La importancia residirá en el procedimiento de colonización como instrumento de la producción de conocimiento, el modo en que dimensionamos la esencia y ecuación entre tiempo y espacio y la generación de otros escenarios. Un sistema universal sin totalidad. La metáfora más sencilla que ilustra lo que pretendo decir es el modo en que los niños aprenden a usar las nuevas máquinas tecnológicas y la destreza comparativa que desarrollan los adultos, a su lado. La cultura puede entenderse como una tensión entre tradición e innovación (J. L. Brea, 2002) y la creatividad es la que alivia esa tensión y nos permite asumir sin traumas el progreso.

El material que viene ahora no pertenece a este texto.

(** Calls have different slots. *)
Lemma calls_slots s es xs q D r a r' a' :
  sys_inv s es xs q D → (r, a) ∈ s_calls s → (r', a') ∈ s_calls s →
  Z.to_nat (entry_idx r) = Z.to_nat (entry_idx r') → (r, a) = (r', a').
Proof.
  intros Hs Hr Hr' E. destruct Hs as [_ _ _ _ _ _ _ _ _ _ _ Hnd Hslots].
  apply (proj1 (Forall_forall _ _) Hslots) in Hr as Hc. apply (proj1 (Forall_forall _ _) Hslots) in Hr' as Hc'.
  destruct Hc as (_ & Hi & _), Hc' as (_ & Hi' & _). simpl in *.
  apply list_elem_of_lookup in Hr as [i Hli], Hr' as [j Hlj].
  assert (i = j) as ->; [|by simplify_eq].
  apply (NoDup_lookup _ i j (entry_idx r) Hnd); rewrite !list_lookup_fmap; [by rewrite Hli|].
  rewrite Hlj. simpl. f_equal. lia.
Qed.

(** A call and the change of another slot. *)
Lemma call_ok_other es W D W' D' n x c :
  call_ok es W D c → n ≠ Z.to_nat (entry_idx c.1) → (c.1 ∈ W → c.1 ∈ W') → (c.1 ∈ D → c.1 ∈ D') →
  call_ok (<[n := x]> es) W' D' c.
Proof.
  intros (Hid & Hidx & e & He & Hu & Hc) Hn HW HD. split_and!; [done|done|]. exists e.
  rewrite list_lookup_insert_ne by done. split_and!; [done|done|]. naive_solver.
Qed.

Lemma step_server_done_inv s es xs q D i env s' :
  sys_inv s es xs q D → step_server_done i env s = Ok s' →
  ∃ es' D', sys_inv s' es' xs q D' ∧ (is_Some (s_busy s !! i) → s_busy s' = delete i (s_busy s)) ∧ s_hand s' = s_hand s ∧
    s_calls s' = s_calls s ∧
    (es' = es ∨ ∃ n r e a', es !! n = Some e ∧ used e = 1 ∧ served r (arg e) a' ∧
      es' = <[n := {| used := used e; done := 1; arg := a' |}]> es).
Proof.
  intros Hs Hr. pose proof Hs as [Hl Hq Hst Hid Hk [Hks Hkm] Hsq Hsm Hss Hsr Hperm Hnd Hslots].
  unfold step_server_done in Hr. destruct (s_busy s !! i) as [r|] eqn:Hi.
  2: { simplify_eq. exists es, D. split_and!; try done; by left. }
  apply bind_Ok in Hr as (k' & Hh & [= <-]). pose proof Hl as (H1 & H2 & H3 & H4 & H5 & Hsh & Hcl).
  destruct (waiting_call _ _ _ _ _ r Hs) as (a & e & Hin & He & Hu & Hd & Ha & Hrid & Hidx & HnD).
  { unfold waiting. rewrite !elem_of_app. apply list_elem_of_lookup_2 in Hi. auto. }
  rewrite <-Hsm in Hsh. destruct (handle_request_inv _ _ _ _ _ _ _ Hsh Hss Hidx He Hh) as (a' & Hsv & Hsh' & Hrq').
  set (es' := <[Z.to_nat (entry_idx r) := {| used := used e; done := 1; arg := a' |}]> es) in *.
  assert (s_busy s ≡ₚ r :: delete i (s_busy s)) as Hb by by apply delete_Permutation.
  assert (waiting xs (s_hand s) q (s_busy s) ≡ₚ r :: waiting xs (s_hand s) q (delete i (s_busy s))) as HW.
  { unfold waiting. rewrite Hb at 1. by rewrite <-!Permutation_middle. }
  exists es', (r :: D). split_and!; try done; [|right; by exists (Z.to_nat (entry_idx r)), r, e, a'].
  split; simpl; try done.
  - split_and!; try done.
    + rewrite Hsh', Hsm. apply lookup_insert_eq.
    + eapply client_ok_entries; [|exact Hcl]. apply length_insert.
  - by rewrite Hrq'.
  - rewrite Hss. unfold es', zlen. by rewrite length_insert.
  - rewrite Hperm, HW. simpl. by rewrite Permutation_middle.
  - apply Forall_forall. intros [r' b] Hin'. apply (proj1 (Forall_forall _ _) Hslots) in Hin' as Hc.
    destruct (decide (Z.to_nat (entry_idx r') = Z.to_nat (entry_idx r))) as [E|E].
    + assert ((r', b) = (r, a)) as [= -> ->] by by eapply calls_slots.
      split_and!; [done|done|]. eexists. split; [apply list_lookup_insert_eq; by eapply lookup_lt_Some|].
      split; [done|]. right. split; [constructor|]. by rewrite <-Ha.
    + eapply call_ok_other; [done|done| |by right]. simpl. rewrite HW, elem_of_cons. intros [->|?]; done.
Qed.

(** The slots after a poll, as the library sees them. *)
Lemma lib_ok_write_back l k es c es' :
  lib_ok p l k es → c = set_entries (lib_client l) es' → length es' = length es →
  stop_worker (lib_client l) = false →
  ∃ l' k', write_back l k c = (l', k') ∧ lib_ok p l' k' es' ∧ k_requests k' = k_requests k ∧
    lib_request_q l' = set_stop (lib_request_q l) false ∧ send_q_name l' = send_q_name l ∧
    shm_name l' = shm_name l ∧ global_request_id l' = global_request_id l.
Proof.
  intros (H1 & H2 & H3 & H4 & H5 & Hsh & Hcl) -> Hlen Hst. unfold write_back. rewrite Hsh.
  eexists _, _. split; [done|]. cbn [shm_entries set_entries set_shm].
  rewrite drop_ge, app_nil_r by lia. split_and!; try done; [|simpl; by rewrite Hst].
  split_and!; try done; [apply lookup_insert_eq|]. by apply (client_ok_entries _ es es').
Qed.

De hecho, el fenómeno más característico de los últimos años en el terreno artístico es lo que Hal Foster ha definido como “el retorno a lo real”. En la práctica posmoderna los criterios y los temas destacan sobre el estilo y la escuela. El arte actual olvida su ensimismamiento y vuelve a estar implicado en el mundo, tanto por los temas como por los medios que utiliza. Intenta su conexión con el público mediante técnicas procedentes de otras disciplinas y con asuntos que afectan directamente a la vida actual: el impacto a cualquier precio, mostrar el horror de la muerte, la violencia, el sexo...La dualidad adquiere interés y protagonismo. Lo ordinario se hace visible y, sobre todo, es notorio comprender que nadie acepta dejarse encerrar en categorías.

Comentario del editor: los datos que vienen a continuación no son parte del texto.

Lemma step_init_inv p env l s cs q :
  cinv s cs q → allowed (CInit p env l) s →
  ∃ lp s' q', step_init p env l s = Ok s' ∧ cinv s' cs q' ∧
    c_locals s' = <[p := new_local lp]> (c_locals s) ∧ global_request_id lp = 0 ∧
    k_fs (c_kernel s') = k_fs (c_kernel s) ∧ ∀ p', p' ≠ p → agree p' (c_kernel s) (c_kernel s').
Proof using Type.
  intros [Hn Hreg Hsz Hord Hph] (Hi & Henv & Hfree & Hs1 & Hs2 & Hl & Hf & Hm & Hroom).
  rewrite Hreg in Hm, Hroom. rewrite (known_iff _ _ _ Hn) in Hf.
  destruct (tinyfile_init_spec p env l (c_kernel s) q Hi Henv Hfree Hs1 Hs2 Hreg Hroom Hsz)
    as (lp & Hr & Hok & Hid & Hho & Hst).
  set (es := replicate _ _) in *. set (reg := registry_entry TINYFILE_CLIENT_REGISTER p) in *.
  set (k1 := set_registry _ _) in *. unfold step_init. rewrite Hr, bind_Ok_l. simpl (0 =? 0). cbv iota.
  exists lp. eexists _, (registry_after q reg). split; [done|]. split_and!; [|done|done|done|intros p'; apply with_client_agree].
  split; simpl; [done|done|done|by apply registry_after_order|]. intros p'. destruct (decide (p' = p)) as [->|Hne].
  - unfold phase. rewrite lookup_insert_eq. right. rewrite msgs_of_after, Hm, decide_True by done.
    assert (k_shm k1 !! pid_name TINYFILE_SHM_PREFIX p = Some es) as Hes by apply lookup_insert_eq.
    split_and!; [done|done| |].
    + split_and!; simpl; eexists; apply lookup_insert_eq.
    + exists es, (MsgQueue.mq_open 10 sizeof_request). split; [done|]. split; [|done].
      pose proof Hok as (_ & Hsn & _ & Hmn & _). split; simpl; try done.
      * by rewrite Hid.
      * rewrite Hsn. apply lookup_insert_eq.
      * constructor.
  - eapply phase_keeps; [exact (Hph p')|by apply with_client_agree|by rewrite lookup_insert_ne| |done].
    rewrite msgs_of_after, decide_False by (done || by intros ->). by rewrite app_nil_r.
Qed.

(** *** Departure *)

Lemma without_client_agree p p' k r :
  p' ≠ p → agree p' k (unlink_shm (unlink_queues (set_registry k r) (pid_name TINYFILE_SENDQ_PREFIX p)
                         (pid_name TINYFILE_RECVQ_PREFIX p)) (pid_name TINYFILE_SHM_PREFIX p)).
Proof using Type.
  intros Hne. split_and!; simpl; (rewrite lookup_delete_ne; [done|by intros ?%pid_name_inj]).
Qed.

(** The service threads of a client without calls have nothing to do. *)
Lemma no_calls_idle p s es xs rq D :
  sys_inv p cd malloc s es xs rq D → threads_typed s → s_calls s = [] →
  s_busy s = [] ∧ num_requests_started (s_server s) = num_requests_completed (s_server s).
Proof using Type.
  intros Hs [_ Ht] Hc. pose proof (inv_calls _ _ _ _ _ _ _ _ Hs) as Hp. rewrite Hc in Hp. simpl in Hp.
  apply Permutation_nil in Hp. unfold waiting in Hp. rewrite !app_nil in Hp.
  assert (s_busy s = []) as Hb by naive_solver. rewrite Hb in *. unfold zlen in Ht. simpl in Ht. split; [done|lia].
Qed.

Lemma step_exit_inv p env s cs q :
  cinv s cs q → allowed (CExit p env) s →
  ∃ s' q', step_exit p env s = Ok s' ∧ cinv s' cs q' ∧ c_locals s' = delete p (c_locals s) ∧
    k_fs (c_kernel s') = k_fs (c_kernel s) ∧ ∀ p', p' ≠ p → agree p' (c_kernel s) (c_kernel s').
Proof using Type.
  intros [Hn Hreg Hsz Hord Hph] (Hu & Hc & Hin & Hroom).
  rewrite Hreg in Hroom. destruct (c_locals s !! p) as [l|] eqn:Hl; [|done]. pose proof Hn as (_ & _ & _ & Hnd).
  apply (known_iff _ _ _ Hn), list_elem_of_fmap in Hin as (c & Hcp & Hin).
  destruct (phase_at_work _ _ _ _ p l c (Hph p) Hl Hnd Hin (eq_sym Hcp)) as (Hm & Ht & es & xs & rq & D & Hi).
  destruct (no_calls_idle _ _ _ _ _ _ Hi Ht Hc) as [_ Hidle].
  destruct (tinyfile_exit_spec p env (l_lib l) (c_kernel s) es q xs) as (l' & Hr & _); try done;
    [exact (inv_lib _ _ _ _ _ _ _ _ Hi)|exact (inv_queue _ _ _ _ _ _ _ _ Hi)|].
  unfold step_exit. rewrite Hl, Hr, bind_Ok_l. simpl (0 =? 0). cbv iota.
  eexists _, (registry_after q _). split; [done|]. split_and!; [|done|done|intros p'; apply without_client_agree].
  split; simpl; [done|done|done|by apply registry_after_order|]. intros p'. destruct (decide (p' = p)) as [->|Hne].
  - unfold phase. rewrite lookup_delete_eq. left. exists c. rewrite msgs_of_after, Hm, decide_True by done. by split_and!.
  - eapply phase_keeps; [exact (Hph p')|by apply without_client_agree|by rewrite lookup_delete_ne| |done].
    rewrite msgs_of_after, decide_False by (done || by intros ->). by rewrite app_nil_r.
Qed.

(** *** The registry thread *)

(** The queue without its first message. *)
Definition registry_rest (q : mqueue tinyfile_registry_entry_t) (ms : list (Z * tinyfile_registry_entry_t)) :=
  {| mq_maxmsg := mq_maxmsg q; mq_msgsize := mq_msgsize q; mq_msgs := ms |}.

Lemma msgs_of_rest p q m ms :
  mq_msgs q = m :: ms → msgs_of p q = (if decide (re_pid m.2 = p) then [m.2] else []) ++ msgs_of p (registry_rest q ms).
Proof using Type. intros H. unfold msgs_of. rewrite H. simpl. rewrite filter_cons. by case_decide. Qed.

Lemma not_first_split reg cs1 c cs2 :
  not_first reg (cs1 ++ c :: cs2) → re_cmd reg = TINYFILE_CLIENT_UNREGISTER → cl_pid c = re_pid reg → cs1 = [] → cs2 = [].
Proof using Type.
  intros Hn Hcmd Hp ->. unfold not_first in Hn. rewrite Hcmd in Hn. by destruct cs2.
Qed.

(** The first message of the queue adds a client that has announced itself or
    removes one that has left. *)
Lemma registry_handler_inv s cs q m ms loc :
  cinv s cs q → mq_msgs q = m :: ms → not_first m.2 cs → cn_heap (c_nodes s) !! loc = None →
  ∃ nodes cs', registry_handler (set_registry (c_kernel s) (Some (registry_rest q ms))) (Some loc) m.2 (c_nodes s) =
      Ok (Returns (set_registry (c_kernel s) (Some (registry_rest q ms)), nodes)) ∧
    clients_hold nodes cs' ∧ (∀ c, cl_pid c ≠ re_pid m.2 → c ∈ cs ↔ c ∈ cs') ∧
    phase (set_registry (c_kernel s) (Some (registry_rest q ms))) cs' (registry_rest q ms) (c_locals s) (re_pid m.2).
Proof using Type.
  intros [Hn Hreg Hsz Hord Hph] Hms Hfirst Hloc. set (k := set_registry _ _). pose proof (Hph (re_pid m.2)) as Hp.
  unfold phase in Hp |- *. rewrite (msgs_of_rest _ _ _ _ Hms), decide_True in Hp by done.
  destruct (c_locals s !! re_pid m.2) as [l|] eqn:Hl.
  - destruct Hp as [(? & ? & ? & ? & ? & ? & ? & ? & _)|(Hout & Hm & Hex & es & rq & Hes & Hi & Hb)]; [done|].
    injection Hm as Hm Hnil.
    destruct (register_client_holds k loc m.2 (c_nodes s) cs Hn) as (nodes & Hr & Hn'); [by rewrite Hm|done|done|].
    set (c := registered _ _) in Hn'. exists nodes, (cs ++ [c]). split_and!.
    + unfold registry_handler. rewrite Hr, Hm. done.
    + done.
    + intros d Hd. rewrite elem_of_app, list_elem_of_singleton. split; [by left|]. by intros [?| ->].
    + left. exists c, es, [], rq, []. split_and!; [apply elem_of_app; right; constructor|done|done| |].
      * assert (c = registered (registry_entry TINYFILE_CLIENT_REGISTER (re_pid m.2)) es) as ->.
        { unfold c. rewrite Hm. simpl in Hes |- *. by rewrite Hes. }
        eapply sys_inv_agree; [|exact Hi]. by split_and!.
      * split; simpl; rewrite Hb; done.
  - destruct Hp as [(c & Hin & Hcp & Hm & Hidle)|[_ ?]]; [|done]. injection Hm as Hm Hnil.
    assert (re_cmd m.2 = TINYFILE_CLIENT_UNREGISTER) as Hcmd by by rewrite Hm.
    apply list_elem_of_split in Hin as (cs1 & cs2 & ->). pose proof Hn as (_ & _ & _ & Hnd).
    destruct (unregister_client_holds k (c_nodes s) cs1 c cs2 Hn) as (nodes & Hr & Hn'); [|done|].
    { by eapply not_first_split. }
    exists nodes, (cs1 ++ cs2). split_and!.
    + unfold registry_handler. rewrite Hcmd, <-Hcp, Hr. done.
    + done.
    + intros d Hd. rewrite !elem_of_app, elem_of_cons. split; [intros [?|[->|?]]|intros [?|?]]; auto. congruence.
    + right. split; [|done]. rewrite <-Hcp. rewrite fmap_app in Hnd |- *. apply NoDup_app in Hnd as (_ & H1 & H2).
      apply NoDup_cons in H2 as [H2 _]. rewrite elem_of_app. intros [H|H]; [|done]. apply (H1 _ H). constructor.
Qed.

En la actualidad cultural el conocimiento y presencia de otras realidades lleva al multiculturalismo (Kincheloe y Steinberg, 2000). Aparece un nuevo “activismo social”, basado parcialmente en una nueva comprensión de la individualidad frente al grupo. El arte participa en la construcción de nuevas identidades virtuales, cambiantes en lo social y en los roles que ese nuevo cuerpo desempeña en una sexualidad diversa. Los procedimientos artísticos se despersonalizan y se tecnifican: las videoinstalaciones persisten como referente, se reinterpretan las películas y obras de artistas “clásicos”. La fotografía explota su capacidad de representar la auténtica realidad. Otros “procedimientos” artísticos, surgidos en los setenta como las instalaciones, se manifiestan como aglutinantes de los demás. Y hasta el mundo de la moda se eleva a la categoría de “espectáculo” artístico sofisticado de minorías y es la forma de arte que mejor reúne las características necesarias de ambigüedad y mestizaje, de “estetificación” difusa que a todos nos afecta en la postmodernidad.

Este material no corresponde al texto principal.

Definition alphabet : bytes :=
  $"ABCDEFGHIJKLMNOPQRSTUVWXYZabcdefghijklmnopqrstuvwxyz0123456789+/".
Definition pad : byte := "="%char.

Definition enc6 (b5 b4 b3 b2 b1 b0 : bool) : byte :=
  nth (N.to_nat (N_of_ascii (Ascii b0 b1 b2 b3 b4 b5 false false))) alphabet zero_byte.
Definition dec6 (c : byte) : option byte :=
  (fun n => ascii_of_nat n) <$> index_of c alphabet.

Definition g1 (a : byte) : byte :=
  let '(Ascii _ _ a2 a3 a4 a5 a6 a7) := a in enc6 a7 a6 a5 a4 a3 a2.
Definition g2 (a b : byte) : byte :=
  let '(Ascii a0 a1 _ _ _ _ _ _) := a in let '(Ascii _ _ _ _ b4 b5 b6 b7) := b in
  enc6 a1 a0 b7 b6 b5 b4.
Definition g3 (b c : byte) : byte :=
  let '(Ascii b0 b1 b2 b3 _ _ _ _) := b in let '(Ascii _ _ _ _ _ _ c6 c7) := c in
  enc6 b3 b2 b1 b0 c7 c6.
Definition g4 (c : byte) : byte :=
  let '(Ascii c0 c1 c2 c3 c4 c5 _ _) := c in enc6 c5 c4 c3 c2 c1 c0.

Fixpoint EncodeToString (s : bytes) : bytes :=
  match s with
  | [] => []
  | [a] => [g1 a; g2 a zero_byte; pad; pad]
  | [a; b] => [g1 a; g2 a b; g3 b zero_byte; pad]
  | a :: b :: c :: s' => g1 a :: g2 a b :: g3 b c :: g4 c :: EncodeToString s'
  end.

Definition o1 (x1 x2 : byte) : byte :=
  let '(Ascii p0 p1 p2 p3 p4 p5 _ _) := x1 in let '(Ascii _ _ _ _ q4 q5 _ _) := x2 in
  Ascii q4 q5 p0 p1 p2 p3 p4 p5.
Definition o2 (x2 x3 : byte) : byte :=
  let '(Ascii p0 p1 p2 p3 _ _ _ _) := x2 in let '(Ascii _ _ q2 q3 q4 q5 _ _) := x3 in
  Ascii q2 q3 q4 q5 p0 p1 p2 p3.
Definition o3 (x3 x4 : byte) : byte :=
  let '(Ascii p0 p1 _ _ _ _ _ _) := x3 in let '(Ascii q0 q1 q2 q3 q4 q5 _ _) := x4 in
  Ascii q0 q1 q2 q3 q4 q5 p0 p1.

(** [Decode]: the bytes written, and whether no error was returned.  On an
    error the library still returns the bytes decoded so far. *)
Fixpoint decode (s : bytes) : bytes * bool :=
  match s with
  | [] => ([], true)
  | c1 :: c2 :: c3 :: c4 :: s' =>
      match dec6 c1, dec6 c2 with
      | Some x1, Some x2 =>
          if decide (c3 = pad) then
            if decide (c4 = pad) then ([o1 x1 x2], bool_decide (s' = [])) else ([], false)
          else match dec6 c3 with
          | None => ([], false)
          | Some x3 =>
              if decide (c4 = pad) then ([o1 x1 x2; o2 x2 x3], bool_decide (s' = []))
              else match dec6 c4 with
              | None => ([], false)
              | Some x4 =>
                  let '(t, ok) := decode s' in (o1 x1 x2 :: o2 x2 x3 :: o3 x3 x4 :: t, ok)
              end
          end
      | _, _ => ([], false)
      end
  | _ => ([], false)
  end.

(** [DecodeString]'s bytes whatever the error, and its success. *)
Definition DecodePartial (s : bytes) : bytes := fst (decode (strip_newlines s)).
Definition DecodeString (s : bytes) : option bytes :=
  let '(b, ok) := decode (strip_newlines s) in if ok then Some b else None.

End Base64.

Module Hex.

Definition digits : bytes := $"0123456789abcdef".
Definition enc4 (b3 b2 b1 b0 : bool) : byte :=
  nth (N.to_nat (N_of_ascii (Ascii b0 b1 b2 b3 false false false false))) digits zero_byte.
Definition hi (a : byte) : byte := let '(Ascii _ _ _ _ a4 a5 a6 a7) := a in enc4 a7 a6 a5 a4.
Definition lo (a : byte) : byte := let '(Ascii a0 a1 a2 a3 _ _ _ _) := a in enc4 a3 a2 a1 a0.

Definition dec4 (c : byte) : option byte :=
  (fun n => ascii_of_nat n) <$>
    match index_of c digits with
    | Some n => Some n
    | None => (fun n => 10 + n)%nat <$> index_of c $"ABCDEF"
    end.
Definition join_nibbles (h l : byte) : byte :=
  let '(Ascii h0 h1 h2 h3 _ _ _ _) := h in let '(Ascii l0 l1 l2 l3 _ _ _ _) := l in
  Ascii l0 l1 l2 l3 h0 h1 h2 h3.

Fixpoint EncodeToString (s : bytes) : bytes :=
  match s with [] => [] | a :: s' => hi a :: lo a :: EncodeToString s' end.
Fixpoint DecodeString (s : bytes) : option bytes :=
  match s with
  | [] => Some []
  | [_] => None
  | c :: d :: s' =>
      match dec4 c, dec4 d with
      | Some h, Some l => cons (join_nibbles h l) <$> DecodeString s'
      | _, _ => None
      end
  end.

Es evidente que la práctica artística se contagia de su mundo global y acepta entregada su instrumentación, aunque ello conlleve un alejamiento consciente o inconsciente de la tradición moderna. Whaley afirma que, tras su desaparición, podremos pensar en las Artes Plásticas como actualmente muchos piensan sobre la música clásica: como una cuestión propia de museos. Pero la palabra museo tiene connotaciones desagradables, no sólo entre artistas sino socialmente, puesto que incluye en su descripción a los objetos con los que el espectador ya no mantiene una relación vital y, por tanto, se encuentran en un proceso de extinción. Los museos son los sepulcros familiares de las obras de arte, “poderosas máquinas de cultura” donde está impuesta la “ley del silencio” y, por supuesto, el imperativo “no tocar”.